A simple programme to train health workers in ways to save mothers from dying during childbirth is already paying off, doctors said on Tuesday.

Although it has only been in operation a few months, the Save the Mother Fund has helped women in eight countries get medical care during birth, the fund's founders at the International Federation of Gynecology and Obstetrics (FIGO) said.

"Around the world, one woman dies each minute from complications of pregnancy and childbirth," Dr. Giuseppe Benagiano, chairman of the committee, told a news conference.

Concerned by this, Benagiano and colleagues set up a programme to train health workers to help care for these women -- who would rarely die if they gave birth in a modern hospital, where emergency care is available.

The programme currently targets eight countries -- Uganda, Mozambique, Ethiopia, Pakistan, Guatemala, Honduras, Nicaragua and El Salvador. Each is paired with trained physicians in Sweden, Britain, Italy, Canada and the United States.

While pregnancy is not an illness, it is not always safe, said Dr. Mahmoud Fathalla, a professor of obstetrics and gynecology at Assiut University in Egypt and one of the founders of the fund.

"If left to nature, one or two percent of women are expected to die in the process," Fathallah said. "The good news is they don't have to."

But training doctors at a country's top hospitals to deal with emergencies such as excessive bleeding or ruptured membranes does not help women who cannot get to such facilities, Benagiano said.

So the experts want to take the health care to the women, and if specialists are not there, then others are trained.

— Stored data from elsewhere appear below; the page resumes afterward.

(** * ADF41020 sweep controller: register generation and SPI transmission

  Shallow embedding of the Arduino sketch
  [ADF4ADF41020_SPI_SMALL_SWEEP_REG_GEN.ino] (the register-generating
  variant, followed in the same file by the variant with precalculated
  tables) and the properties its design document states about it.

  The sketch runs on an AVR board (it drives [DDRD]/[PORTD] directly):
  [int] is 16 bits, [long] is 32 bits, [byte] is 8 bits and [float] (as
  well as [double]) is IEEE 754 binary32. *)

From Stdlib Require Import ZArith Lia Bool String QArith Qround.
From Stdlib Require Import Floats.SpecFloat.
From stdpp Require Import base option list.

Local Open Scope Z_scope.

(** ** Machine integers of the AVR target *)

Module AVR.

Definition INT_MIN : Z := -32768.
Definition INT_MAX : Z := 32767.
Definition LONG_MIN : Z := -2147483648.
Definition LONG_MAX : Z := 2147483647.

Definition in_int (z : Z) : bool := (INT_MIN <=? z) && (z <=? INT_MAX).
Definition in_long (z : Z) : bool := (LONG_MIN <=? z) && (z <=? LONG_MAX).

(** [(byte)x]: conversion to an unsigned 8-bit value. *)
Definition to_byte (z : Z) : Z := z mod 256.

(** [lowByte(x)] is the Arduino macro [((uint8_t)((x) & 0xff))]. *)
Definition lowByte (z : Z) : Z := Z.land z 255.

(** [x >> k] on a [long]. *)
Definition shr (z : Z) (k : Z) : Z := Z.shiftr z k.

End AVR.

(** ** binary32 arithmetic

  The operations are the ones of the Standard Library's executable
  specification of IEEE 754 (round to nearest, ties to even), at the
  precision and exponent range of binary32. *)

Module F32.

Definition float : Type := spec_float.

Definition prec : Z := 24.
Definition emax : Z := 128.

Definition mul : float -> float -> float := SFmul prec emax.
Definition div : float -> float -> float := SFdiv prec emax.
Definition add : float -> float -> float := SFadd prec emax.

(** Conversion of an integer operand in a floating-point expression. *)
Definition of_int (z : Z) : float := binary_normalize prec emax z 0 false.

(** [pow(2, k)] for an integer [k]: the power of two itself, which every
    binary32 in range represents exactly. *)
Definition pow2 (k : Z) : float := binary_normalize prec emax 1 k false.

(** Truncation toward zero of a finite value; nothing for an infinity or
    a NaN. *)
Definition trunc (x : float) : option Z :=
  match x with
  | S754_zero _ => Some 0
  | S754_finite s m e =>
      Some (cond_Zopp s
              (match e with
               | Zneg p => Z.shiftr (Z.pos m) (Z.pos p)
               | _ => Z.shiftl (Z.pos m) e
               end))
  | _ => None
  end.

(** [(int)x] and [(long)x]: truncation toward zero; the conversion is
    undefined in C when the truncated value does not fit the type. *)
Definition to_int (x : float) : option Z :=
  z ← trunc x; if AVR.in_int z then Some z else None.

Mozambique, for example, has only 20 obstetric and gynecology specialists to care for a nation of 15 million people. Italian doctors worked with Mozambican surgical technicians -- who normally have no medical training at all -- to help them learn to perform some of the operations necessary during troubled births.

"You'd be surprised how good they are," Benagiano, head of Italy's National Institute of Health, said.

The programme, paid for in part by grants from Pharmacia Corp., also provided one ambulance for each of the southern African nation's hospitals.

Now, an extra 12 percent of women are giving birth at one programme site in Mozambique, and 23 percent more at a second one, Benagiano said.

A programme in Uganda aims to educate women, upgrade health facilities and reduce cultural barriers to medical care.

The programme made sure trained midwives were on hand in rural dispensaries in the Kiboga district of Uganda. Safe motherhood classes were held and a radio communications system was installed to link facilities.

"At least three percent more women are giving birth in health facilities in that region," Benagiano said. "Eight percent more are being treated for complications ... The case fatality rate is down more than two percent in the region."

He said while these gains were modest, the programme had been in place only a short time. "We hope to provide a model that is not too expensive and that doesn't take 10 years," he said.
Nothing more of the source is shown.